Bloomberg News

Ore Ships Advance Most in Four Weeks on Cargoes Bound for China

April 09, 2013

Earnings for Capesize ships, the biggest iron-ore carriers, rose the most in four weeks on stronger demand to haul the steelmaking raw material to leading global importer China.

Daily average returns gained 2.4 percent to $4,399, figures from the Baltic Exchange in London showed today. The climb was the biggest since March 12 for the vessels, each able to hold more than 150,000 metric tons of cargo, and the third in a row.

Rates improved as BHP Billiton Ltd. (BHP) and Rio Tinto Group (RIO) hired vessels to haul Australian ore to China, Oslo-based investment bank RS Platou Markets AS said in an e-mailed report today. Ore with 62 percent iron content delivered to the Chinese port of Tianjin today reached a four-week high of $139.10 a dry ton, a gauge compiled by The Steel Index Ltd. showed.

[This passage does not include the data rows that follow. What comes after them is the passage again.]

Definition no_load : Load := ([], [], 0).
Definition plus (a b : Load) : Load := (a.1.1 ++ b.1.1, a.1.2 ++ b.1.2, a.2 + b.2).
Definition total {A} (f : A -> Load) (l : list A) : Load := foldr (fun x acc => plus (f x) acc) no_load l.

Definition chunk_load (c : Chunk) : Load :=
  match c with ChunkFlows flows => (flows, [], 0) | ChunkRaw lines flows => ([], lines, flows) end.

(** A discarding producer makes no lines. *)
Definition op_load (discard : bool) (op : Op) : Load :=
  match op with
  | OpPush flows => (flows, [], 0)
  | OpPushRaw json flows => ([], if discard then [] else json ++ [x0a], flows)
  | OpFlush => no_load
  end.

Definition buffered (p : Producer) : Load := (p.(p_flows), p.(p_raw), p.(p_raw_flows)).

(** How many flows a chunk is counted for. *)
Definition chunk_count (c : Chunk) : Z := match c with ChunkFlows flows => zlen flows | ChunkRaw _ flows => flows end.

Lemma plus_assoc a b c : plus a (plus b c) = plus (plus a b) c.
Proof. unfold plus. cbn. by rewrite !app_assoc, Z.add_assoc. Qed.

Lemma plus_no_load a : plus a no_load = a.
Proof. destruct a as [[x y] n]. unfold plus. cbn. by rewrite !app_nil_r, Z.add_0_r. Qed.

Lemma no_load_plus a : plus no_load a = a.
Proof. by destruct a as [[x y] n]. Qed.

Lemma loads_app {A} (f : A -> Load) l k : total f (l ++ k) = plus (total f l) (total f k).
Proof. induction l as [|x l IH]; [by rewrite no_load_plus|]. cbn [app total foldr]. fold (total f (l ++ k)) (total f l). by rewrite IH, plus_assoc. Qed.

Lemma total_one {A} (f : A -> Load) x : total f [x] = f x.
Proof. apply plus_no_load. Qed.

(** ** Producers *)

Definition producer_ok (discard : bool) (p : Producer) : Prop :=
  p.(Pipeline.discard) = discard /\ 0 <= p.(p_raw_records) /\ (p.(p_raw_records) = 0 -> p.(p_raw) = [] /\ p.(p_raw_flows) = 0).

(** Flushing sends all there is. *)
Lemma producer_flush_spec discard p : producer_ok discard p ->
  let '(p', sent) := producer_flush p in
  producer_ok discard p' /\ p'.(p_flows) = [] /\ p'.(p_raw_records) = 0 /\ total chunk_load sent = buffered p /\ (length sent <= 2)%nat.
Proof.
  intros Hp. pose proof Hp as (Hd & Hr & Hz). unfold producer_flush, buffered.
  destruct (bool_decide_reflect (p.(p_flows) = [])) as [Ef|Ef]; cbn [fst snd p_raw_records]; destruct (Z.ltb_spec 0 p.(p_raw_records)) as [Hpos|Hpos].
  - split_and!; [by split_and!|done|done|cbn [app]; by rewrite total_one, Ef|cbn; lia].
  - destruct Hz as [-> ->]; [lia|]. split_and!; [done|done|lia|by rewrite Ef|cbn; lia].
  - cbn [p_flows p_raw p_raw_flows]. split_and!; [by split_and!|done|done| |cbn; lia]. cbn. unfold plus. cbn. by rewrite !app_nil_r, Z.add_0_r.
  - destruct Hz as [-> ->]; [lia|]. cbn [p_flows p_raw p_raw_flows p_raw_records]. split_and!; [by split_and!|done|lia|by rewrite total_one|cbn; lia].
Qed.

Lemma send_if_ready_spec discard p records now : producer_ok discard p ->
  let '(p', sent) := send_if_ready p records now in
  producer_ok discard p' /\ plus (total chunk_load sent) (buffered p') = buffered p /\ (length sent <= 2)%nat.
Proof.
  intros Hp. unfold send_if_ready. destruct (_ || _); [|split_and!; [done|apply no_load_plus|cbn; lia]].
  pose proof (producer_flush_spec discard p Hp) as H. destruct (producer_flush p) as [p' sent].
  destruct H as (H1 & H2 & H3 & H4 & H5). split; [done|]. split; [|done]. rewrite H4.
  destruct H1 as (_ & _ & Hz). destruct (Hz H3) as [E1 E2]. unfold buffered at 2. rewrite H2, E1, E2. apply plus_no_load.
Qed.

Lemma start_chunk_spec discard p now : producer_ok discard p ->
  producer_ok discard (start_chunk p now) /\ buffered (start_chunk p now) = buffered p /\
  (start_chunk p now).(p_flows) = p.(p_flows) /\ (start_chunk p now).(p_raw_records) = p.(p_raw_records) /\
  (start_chunk p now).(Pipeline.discard) = p.(Pipeline.discard).
Proof. intros Hp. unfold start_chunk. by destruct (_ && _). Qed.
(** One thread has two flows and then nothing; the other a packet with three. *)
Definition sample_ops : list (list Op) :=
  [[OpPush [sample_flow]; OpFlush; OpPush [default_flow]]; [OpPush [default_flow; sample_flow; sample_flow]]].

Lemma opened_of {A B E : Type} (o : option (A * (B + E))) :
  match o with Some (_, inl _) => true | _ => false end = true -> exists a b, o = Some (a, inl b).
Proof. destruct o as [[a [b|e]]|]; [|done..]. by exists a, b. Qed.

Lemma loaded_of {B E : Type} (o : option (B + E)) :
  match o with Some (inl _) => true | _ => false end = true -> exists b, o = Some (inl b).
Proof. destruct o as [[b|e]|]; [|done..]. by exists b. Qed.

Lemma sample_names_ok : names_ok sample_layout.
Proof. split; [exact sample_layout_ok|]. apply (bool_decide_unpack _). vm_compute. exact I. Qed.

Lemma noon_ok : time_ok noon.
Proof. split; [vm_compute; discriminate|exact noon_four_digits]. Qed.

Lemma sample_sink : exists s' sink,
  open_at 7 Serialization.Ndjson (Partitioned sample_layout 3600) [] sample_sys noon = Some (s', inl sink).
Proof. apply opened_of. vm_compute. reflexivity. Qed.

Lemma sample_engine : exists enrichment, load_enrichment engine_new sample_configs = Some (inl enrichment).
Proof. apply loaded_of. vm_compute. reflexivity. Qed.

Lemma hour_positive : 0 < 3600 < 2 ^ 62.
Proof. lia. Qed.

Lemma pipeline_delivers_witness : exists enrichment s' sink st e r,
  rtc (PipelineRun.step 7 enrichment) (initial enrichment s' (with_hook sink) false 0 sample_ops) st /\
  st.(encoder) = Finished e r /\
  total chunk_load (sent_by 0 st.(taken)) = ([sample_flow; default_flow], [], 0) /\
  total chunk_load (sent_by 1 st.(taken)) = ([default_flow; sample_flow; sample_flow], [], 0).
Proof.
  destruct sample_sink as (s' & sink & Eo). destruct sample_engine as (enrichment & El).
  pose proof (pipeline_starts 7 sample_layout 3600 Serialization.Ndjson [] sample_sys noon s' sink true enrichment false sample_ops 0
    sample_names_ok hour_positive noon_ok Eo) as H0.
  set (st0 := initial enrichment s' (with_hook sink) false 0 sample_ops) in *.
  destruct (pipeline_ends 7 enrichment sample_layout 3600 false sample_ops s' sample_names_ok hour_positive
    (loaded_enriches no_duration as_given sample_configs enrichment sample_configured El) noon noon_ok (Z.to_nat (measure st0)) st0 H0)
    as (st & e & r & Hr & E).
  { rewrite Z2Nat.id; [reflexivity|apply measure_nonneg]. }
  assert (Hr' : rtc (PipelineRun.step 7 enrichment) st0 st) by (eapply rtc_subrel; [|exact Hr]; intros x y H; left; exact H).
  destruct (pipeline_delivers no_duration as_given 7 sample_layout 3600 Serialization.Ndjson [] sample_sys noon s' sink true sample_configs
    enrichment false sample_ops 0 st sample_names_ok hour_positive noon_ok Eo sample_configured El Hr') as (_ & _ & H).
  destruct (H e r E) as (Hd & _). exists enrichment, s', sink, st, e, r.
  exact (conj Hr' (conj E (conj (Hd 0%nat _ eq_refl) (Hd 1%nat _ eq_refl)))).
Defined.

Lemma pipeline_finishes_witness : exists enrichment s' sink st e r,
  rtc (act 7 enrichment) (initial enrichment s' sink false 0 sample_ops) st /\ st.(encoder) = Finished e r /\
  measure (initial enrichment s' sink false 0 sample_ops) = 31.
Proof.
  destruct sample_sink as (s' & sink & Eo). destruct sample_engine as (enrichment & El).
  destruct (pipeline_finishes no_duration as_given 7 sample_layout 3600 Serialization.Ndjson [] sample_sys noon s' sink false sample_configs
    enrichment false sample_ops 0 _ sample_names_ok hour_positive noon_ok Eo sample_configured El (rtc_refl _ _)) as ((st & e & r & Hr & E) & _).
  exists enrichment, s', sink, st, e, r. exact (conj Hr (conj E eq_refl)).
Defined.

Lemma flush_timer_cadence_witness :
  let instants := [100_000_000; 260_000_000; 270_000_000; 500_000_000; 740_000_000] in
  let '(timer, n) := polls (FlushTimer_new FLUSH_INTERVAL 0) instants in
  n = 2 /\ n = (740_000_000 - 0) / FLUSH_INTERVAL /\ n * FLUSH_INTERVAL <= 740_000_000.
Proof.
  intros instants. pose proof (flush_timer_cadence FLUSH_INTERVAL 0 740_000_000 instants
    ltac:(unfold FLUSH_INTERVAL; lia) ltac:(lia) ltac:(repeat constructor; lia)) as H.
  destruct (polls _ _) as [timer n] eqn:E. vm_compute in E. injection E as _ <-. destruct H as (H & _ & _ & S).
  split; [reflexivity|]. split; [|lia]. apply S. unfold FLUSH_INTERVAL. cbn. lia.
Defined.
(* ===== verification/HookFacts.v ===== *)
(** What [Hook] comes to: a command's words mean what their placeholders say,
    and every file handed over has its command run, a bounded number at a
    time. *)

From Stdlib Require Import ZArith Lia Strings.Byte.
From stdpp Require Import base tactics numbers list.
From S2P Require Import Prelude Std Text Crates Calendar Layout Storage Encoder SinkConfig Sink Hook.
#[local] Open Scope Z_scope.

(** ** Placeholders *)

(** What a word is made of: characters other than the percent sign, and
    placeholders. *)
Inductive Token := Text (c : bytes) | Mark (c : byte).

Definition token_ok (t : Token) : Prop :=
  match t with Text c => utf8_char c /\ c <> [x25] | Mark c => is_placeholder c = true end.

Definition render (ts : list Token) : bytes := concat ((fun t => match t with Text c => c | Mark c => [x25; c] end) <$> ts).

(** A character is one ASCII octet or starts with neither an ASCII octet nor a
    continuation and goes on with continuations. *)
Lemma utf8_char_octets c : utf8_char c ->
  exists b t, c = b :: t /\ is_cont b = false /\ Forall (fun b => is_cont b = true) t /\ (t <> [] -> 0x80 <= u8_of b).
Proof.
  intros (b & t & -> & H). exists b, t. specialize (H []). rewrite app_nil_r in H. split; [done|].
  assert (Hc : is_cont b = true -> utf8_width b = 0%nat).
  { clear H. destruct b; (vm_compute; done) || (vm_compute; discriminate). }
  assert (Hw : (utf8_width b <= 1)%nat -> utf8_width b = 1%nat -> u8_of b < 0x80).
  { unfold utf8_width. destruct (Z.ltb_spec (u8_of b) 0x80); [done|]. repeat case_match; lia. }
  assert (Hs : forall b', second_ok b b' = true -> is_cont b' = true).
  { intros b'. unfold second_ok, is_cont, between. repeat case_match; lia. }
  assert (Ha : (utf8_width b <> 1)%nat -> 0x80 <= u8_of b).
  { unfold utf8_width. destruct (Z.ltb_spec (u8_of b) 0x80); [done|lia]. }
  unfold utf8_unit in H.
  destruct (utf8_width b) as [|[|[|[|[|w]]]]] eqn:Ew; repeat case_match; simplify_eq;
    (split; [destruct (is_cont b) eqn:E; [by specialize (Hc eq_refl)|done]|]); (split; [|intros; apply Ha; lia || done]);
    repeat constructor; eauto.
Qed.

Lemma is_cont_ascii b : u8_of b < 0x80 -> is_cont b = false.
Proof. unfold is_cont. lia. Qed.

Lemma placeholder_ascii c : is_placeholder c = true -> is_cont c = false.
Proof. by destruct c. Qed.

Lemma check_other hook word b chars : b <> x25 -> check_placeholders hook word (b :: chars) = check_placeholders hook word chars.
Proof. intros H. by destruct b. Qed.

(** A character other than the percent sign has no percent sign. *)
Lemma text_octets c : utf8_char c -> c <> [x25] -> exists b t, c = b :: t /\ is_cont b = false /\ b <> x25 /\ Forall (fun b => is_cont b = true) t.
Proof.
  intros Hc N. destruct (utf8_char_octets c Hc) as (b & t & -> & Hb & Ht & H8). exists b, t. split_and!; try done.
  intros ->. destruct t; [done|]. by specialize (H8 ltac:(done)).
Qed.

Lemma check_conts hook word t chars : Forall (fun b => is_cont b = true) t ->
  check_placeholders hook word (t ++ chars) = check_placeholders hook word chars.
Proof. induction 1 as [|b t Hb _ IH]; [done|]. cbn [app]. rewrite check_other; [done|]. by intros ->. Qed.

Lemma check_text hook word c chars : utf8_char c -> c <> [x25] ->
  check_placeholders hook word (c ++ chars) = check_placeholders hook word chars.
Proof.
  intros Hc N. destruct (text_octets c Hc N) as (b & t & -> & _ & Hb & Ht). cbn [app].
  by rewrite check_other, check_conts.
Qed.
(* ===== verification/SinkBuild.v ===== *)
(** [build] of [rustflow_collect/src/sink/mod.rs]: the sink, its hooks and its
    expiry that the flags ask for. *)

From Stdlib Require Import ZArith Lia Strings.Byte.
From stdpp Require Import base tactics numbers list.
From S2P Require Import Prelude Std Crates Calendar Layout Storage Destination SinkConfig SinkWindows Encoder Sink Hook Expiry.
#[local] Open Scope Z_scope.

Section build.
Context `{CL : Calendar} `{ST : Storage} `{EN : !Encoders}.

(** What the sink owns: the thread of its hook, and that of its expiry with
    the hook's and how often it looks. *)
Record Built := mkBuilt {
  b_sink : RotatingSink;
  b_exec : option Launcher;
  b_expirer : option (Expiry * option Launcher * Z);
}.

Inductive BuildError := BadHook (message : bytes) | NotOpened (e : ErrorKind).

(** A Parquet file needs its end, so on standard output it is a stream. *)
Definition destination_for (config : SinkConfig) : Destination :=
  match config.(SinkConfig.serialization) with Serialization.Discard => Null | _ => destination_of config end.

Definition serialization_for (config : SinkConfig) : Serialization :=
  match config.(SinkConfig.serialization), destination_for config with
  | Serialization.Parquet, Stdout => Serialization.ArrowIpc
  | serialization, _ => serialization
  end.

(** A hook that may not be asked for. *)
Definition spawn_hook (hook : Hook) (command : option bytes) (root : Path) (metrics : OutputMetrics) : option Launcher + bytes :=
  match command with
  | None => inl None
  | Some command =>
      match FileHook_spawn hook command root metrics with inl launcher => inl (Some launcher) | inr e => inr e end
  end.

(** No result where it panics. *)
Definition build (pid : Z) (config : SinkConfig) (enriched_fields : list bytes) (s : Sys) (now : DateTime) :
    option (Sys * (Built + BuildError)) :=
  let destination := destination_for config in
  match
    match expiry_of config destination with
    | Some expiry =>
        match spawn_hook Hook.ExpireExec config.(expire_exec) expiry.(x_layout).(root) s.(Encoder.metrics) with
        | inl launcher => inl (Some (expiry, launcher))
        | inr e => inr e
        end
    | None => inl None
    end
  with
  | inr message => Some (s, inr (BadHook message))
  | inl expiry =>
      '(s, opened) ← open_at pid (serialization_for config) destination enriched_fields s now;
      match opened with
      | inr e => Some (s, inr (NotOpened e))
      | inl sink =>
          match spawn_hook Hook.Exec config.(exec) (default [] config.(path)) s.(Encoder.metrics) with
          | inr message => Some (s, inr (BadHook message))
          | inl launcher =>
              let sink := match launcher with Some _ => with_hook sink | None => sink end in
              match expiry with
              | None => Some (s, inl (mkBuilt sink launcher None))
              | Some (expiry, hook) =>
                  every ← sweep_every expiry.(x_max_age) (default expiry.(x_max_age) config.(interval));
                  Some (s, inl (mkBuilt sink launcher (Some (expiry, hook, every))))
              end
          end
      end
  end.

Lemma sweep_every_spec max_age interval : 0 <= interval <= max_age ->
  exists every, sweep_every max_age interval = Some every /\ interval <= every <= max_age /\
    every <= Z.max MAX_SWEEP_GAP interval.
Proof.
  intros H. unfold sweep_every, clamp. destruct (Z.ltb_spec (Z.max MAX_SWEEP_GAP interval) interval); [lia|].
  eexists. split; [done|]. pose proof (Z.div_le_upper_bound max_age 100 max_age ltac:(lia) ltac:(lia)). lia.
Qed.

Lemma sink_config_spec args config : sink_config args = inl config ->
  (config.(path) = args.(a_output) /\ config.(interval) = args.(a_interval) /\ config.(exec) = args.(a_exec) /\
   config.(expire) = args.(a_expire) /\ config.(SinkConfig.serialization) = args.(a_serialization)) /\
  (forall max_age every, args.(a_expire) = Some max_age -> args.(a_interval) = Some every -> every <= max_age).
Proof.
  unfold sink_config. destruct (_ && _); [done|]. destruct (match a_interval args with Some i => check_interval i _ | None => _ end); [|done].
  destruct (a_expire args) as [e|] eqn:Ee, (a_interval args) as [i|] eqn:Ei; try destruct (Z.ltb_spec e i); intros [= <-]; cbn;
    (split; [done|]); intros; simplify_eq; lia.
Qed.

Lemma spawn_hook_asked hook command root metrics launcher :
  spawn_hook hook command root metrics = inl launcher -> is_Some launcher <-> is_Some command.
Proof.
  unfold spawn_hook. destruct command as [c|]; [|by intros [= <-]]. destruct (FileHook_spawn _ _ _ _); [|done].
  intros [= <-]. split; by eexists.
Qed.

Lemma expiry_of_spec config :
  match expiry_of config (destination_for config) with
  | Some x => config.(expire) = Some x.(x_max_age) /\ is_Some config.(path) /\ config.(SinkConfig.serialization) <> Serialization.Discard /\
      exists interval, config.(SinkConfig.interval) = Some interval /\
        destination_for config = Partitioned x.(x_layout) (to_signed 64 (as_secs interval))
  | None => ~ (is_Some config.(expire) /\ is_Some config.(interval) /\ is_Some config.(path) /\
      config.(SinkConfig.serialization) <> Serialization.Discard)
  end.
Proof.
  unfold expiry_of, destination_for, destination_of.
  destruct (expire config) as [max_age|]; [|by intros [[? ?] _]].
  destruct (SinkConfig.serialization config) eqn:Es; try (by intros (_ & _ & _ & ?));
    (destruct (path config) as [root|]; [|by intros (_ & _ & [? ?] & _)]);
    (destruct (interval config) as [i|]; [|by intros (_ & [? ?] & _)]);
    (split; [done|]; split; [done|]; split; [done|]; by exists i).
Qed.

(** For flags that were accepted, building the sink panics only if opening it
    does.  The sink built reports its files exactly when a command was given.
    Files are expired exactly when that was asked for and the output is a tree,
    the one the sink writes; and they are looked for no more often than once
    per interval, and at least once every hour or interval, and once in the age
    they are kept for. *)
Theorem build_spec args config pid enriched_fields s now :
  sink_config args = inl config -> (forall every, args.(a_interval) = Some every -> 0 <= every) ->
  (build pid config enriched_fields s now = None ->
    open_at pid (serialization_for config) (destination_for config) enriched_fields s now = None) /\
  forall s' built, build pid config enriched_fields s now = Some (s', inl built) ->
    (exists sink, open_at pid (serialization_for config) (destination_for config) enriched_fields s now = Some (s', inl sink) /\
      built.(b_sink) = (if bool_decide (is_Some args.(a_exec)) then with_hook sink else sink)) /\
    (is_Some built.(b_exec) <-> is_Some args.(a_exec)) /\
    (is_Some built.(b_expirer) <-> is_Some args.(a_expire) /\ is_Some args.(a_interval) /\ is_Some args.(a_output) /\
      args.(a_serialization) <> Serialization.Discard) /\
    forall expiry hook every, built.(b_expirer) = Some (expiry, hook, every) ->
      args.(a_expire) = Some expiry.(x_max_age) /\
      exists interval, args.(a_interval) = Some interval /\
        destination_for config = Partitioned expiry.(x_layout) (to_signed 64 (as_secs interval)) /\
        interval <= every <= expiry.(x_max_age) /\ every <= Z.max MAX_SWEEP_GAP interval.
Proof.
  intros Hc Hi. destruct (sink_config_spec args config Hc) as [(Ep & Ei & Ex & Ee & Es) Hage].
  pose proof (expiry_of_spec config) as Hx. unfold build.
  destruct (expiry_of config (destination_for config)) as [x|].
  - destruct Hx as (E1 & Hpath & Hser & interval & E2 & Ed).
    assert (Hle : 0 <= interval <= x.(x_max_age)).
    { split; [apply Hi; congruence|apply (Hage _ interval); congruence]. }
    destruct (spawn_hook Hook.ExpireExec _ _ _) as [launcher|]; [|split; [done|by intros]].
    destruct (open_at _ _ _ _ _ _) as [[s1 [sink|e]]|]; cbn [mbind option_bind]; [|split; [done|by intros]|by split].
    destruct (spawn_hook Hook.Exec _ _ _) as [exec_launcher|] eqn:Ek; [|split; [done|by intros]].
    pose proof (spawn_hook_asked _ _ _ _ _ Ek) as Hk. rewrite E2. change (default (x_max_age x) (Some interval)) with interval.
    destruct (sweep_every_spec _ _ Hle) as (every & -> & Hev). cbn [mbind option_bind]. split; [done|].
    intros s' built [= <- <-]. cbn [b_sink b_exec b_expirer]. rewrite <- Ex, <- Ei, <- Ep, <- Es, <- Ee. split_and!.
    + exists sink. split; [done|]. case_bool_decide as Hb; [|].
      * apply Hk in Hb as [? ->]. done.
      * destruct exec_launcher; [exfalso; apply Hb, Hk; by eexists|done].
    + done.
    + split; [intros _; rewrite E1, E2; by split_and!|by eexists].
    + intros expiry hook every' [= -> -> ->]. split; [done|]. exists interval. by split_and!; [| |lia..].
  - destruct (open_at _ _ _ _ _ _) as [[s1 [sink|e]]|]; cbn [mbind option_bind]; [|split; [done|by intros]|by split].
    destruct (spawn_hook Hook.Exec _ _ _) as [exec_launcher|] eqn:Ek; [|split; [done|by intros]].
    pose proof (spawn_hook_asked _ _ _ _ _ Ek) as Hk. split; [done|].
    intros s' built [= <- <-]. cbn [b_sink b_exec b_expirer]. rewrite <- Ex, <- Ei, <- Ep, <- Es, <- Ee. split_and!.
    + exists sink. split; [done|]. case_bool_decide as Hb; [|].
      * apply Hk in Hb as [? ->]. done.
      * destruct exec_launcher; [exfalso; apply Hb, Hk; by eexists|done].
    + done.
    + split; [by intros [? ?]|by intros H].
    + done.
Qed.
End build.

(** ** Samples

    A sweep of a small tree, and flags that ask for sweeps. *)

From stdpp Require Import gmap.
From S2P Require Import LayoutFacts Ndjson SinkSamples ExpiryFacts.
#[local] Open Scope Z_scope.

Section samples.
#[local] Instance sample_crates : Crates := crates_std.
#[local] Instance sample_calendar : Calendar := calendar_std.
#[local] Instance sample_storage : Storage := storage_std.

(** A file from 12:00, one from 13:00 and one that is not the tree's. *)
Definition sample_day : Path := [str "out"; str "date=2026-08-27"].

Definition swept_names : gmap Path Obj := list_to_map [
  ([str "out"], Dir); (sample_day, Dir); (sample_day ++ [str "hour=12"], Dir); (sample_day ++ [str "hour=13"], Dir);
  (sample_day ++ [str "hour=12"; str "flows-20260827T120000Z.parquet"], File 1);
  (sample_day ++ [str "hour=13"; str "flows-20260827T130000Z-2.parquet"], File 2);
  ([str "out"; str "notes-20260827T120000Z.parquet"], File 3)].

Definition swept_world : World := mkStore swept_names ∅.

(** 2026-08-27 14:00:00, and files kept for an hour. *)
Definition sample_now : DateTime := exist (fun p => timestamp_ok p = true) (1_787_839_200, 0) eq_refl.

Definition sample_expiry : Expiry := mkExpiry sample_layout (from_secs 3600) true.

Definition swept : World * Outcome * list Job := run_expiry sample_expiry swept_world sample_now.

Example sample_swept :
  let '(w, outcome, jobs) := swept in
  bool_decide (look w (sample_day ++ [str "hour=12"]) = None) && bool_decide (look w sample_day = Some Dir) &&
  (outcome.(removed) =? 1) && (outcome.(failures) =? 0) &&
  bool_decide (job_path <$> jobs = [sample_day ++ [str "hour=12"; str "flows-20260827T120000Z.parquet"]]) = true.
Proof. vm_compute. reflexivity. Qed.

Lemma expiry_removes_expired_witness :
  look swept.1.1 [str "out"] = Some Dir /\ swept.1.2.(removed) = 1 /\
  swept.1.2.(removed) = zlen (gone swept.1.1 (old_files sample_expiry swept_world 1_787_835_600)).
Proof.
  pose proof (expiry_removes_expired sample_expiry swept_world sample_now ltac:(cbn; lia) ltac:(vm_compute; split; discriminate || reflexivity)
    sample_layout_ok) as H. cbv zeta in H. fold swept in H.
  assert (Hr : swept.1.2.(removed) = 1) by (vm_compute; reflexivity).
  destruct swept as [[w outcome] jobs]. cbn [fst snd] in *. destruct H as (_ & _ & Hroot & _ & _ & _ & Hc & _).
  split; [exact Hroot|]. split; [exact Hr|exact Hc].
Defined.

#[local] Instance sample_json : SerdeJson := fun flow entries => inl (str "{}").
#[local] Instance sample_encoders : Encoders := text_encoders.

(** Half-hourly files, kept for a day and reported when they go. *)
Definition expiring_args : CollectArgs :=
  mkCollectArgs OutputFormat.Common Serialization.Ndjson (Some [str "out"]) (Some (from_secs 1800)) (Some 2) true
    (str "flows") None (Some (from_secs 86400)) (Some (str "archive --gone %p")).

Definition expiring_config : SinkConfig :=
  mkSinkConfig (Some [str "out"]) Serialization.Ndjson (Some (from_secs 1800)) 2 Partitioning.Hive
    (str "flows") None (Some (from_secs 86400)) (Some (str "archive --gone %p")).

Lemma expiring_accepted : sink_config expiring_args = inl expiring_config.
Proof. vm_compute. reflexivity. Qed.

Lemma build_spec_witness :
  exists config, sink_config expiring_args = inl config /\ Forall (fun s =>
    match build 7 config [] s sample_now with
    | Some (_, inl built) =>
        match built.(b_expirer) with Some (expiry, _, every) => from_secs 1800 <= every <= expiry.(x_max_age) | None => False end
    | _ => True
    end) [mkSys swept_world (mkMetrics 0 0 0 0 0 0 0 0 0 0)].
Proof.
  exists expiring_config. split; [exact expiring_accepted|]. constructor; [|constructor].
  destruct (build_spec expiring_args expiring_config 7 [] (mkSys swept_world (mkMetrics 0 0 0 0 0 0 0 0 0 0)) sample_now
    expiring_accepted) as [_ H]; [intros every [= <-]; unfold from_secs; lia|].
  destruct (build 7 expiring_config [] _ sample_now) as [[s' [built|e]]|]; [|exact I|exact I].
  specialize (H s' built eq_refl). destruct H as (_ & _ & Hx & Hs). destruct (b_expirer built) as [[[expiry hook] every]|].
  - destruct (Hs expiry hook every eq_refl) as (_ & interval & E & _ & He & _). injection E as <-. exact He.
  - destruct Hx as [_ Hx]. destruct Hx as [x Hx]; [|discriminate Hx].
    split; [by eexists|]. split; [by eexists|]. split; [by eexists|discriminate].
Defined.
End samples.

“Capes are up slightly to about $4,400 a day on three ore- carrying fixtures into China,” Sam Margolin, an analyst at Cowen Securities LLC, a New York-based investment bank, said in a report today. “Spot ore prices have increased about $3 a ton in the past two days, but steel inventories at Chinese mills remain high, capping steel prices and margins.”

Stockpiles of hot-rolled coil gained 2.3 percent last week to the highest in a year, according to data from Shanghai Steelhome Information, an industry research company. Australia is the world’s biggest iron-ore exporter.

Capesizes are the largest ships in the Baltic Dry Index, a wider measure of freight rates. The gauge dropped for a ninth session to 856 as returns fell for the three classes of smaller ships it tracks, according to the exchange.

Daily average returns for Panamaxes, the largest vessels to navigate the Panama Canal, retreated 0.6 percent to $8,620, according to the exchange. Supramaxes slid 0.6 percent to $9,433 and Handysizes, the smallest ships in the index, lost 0.9 percent to $7,708, the lowest since March 18.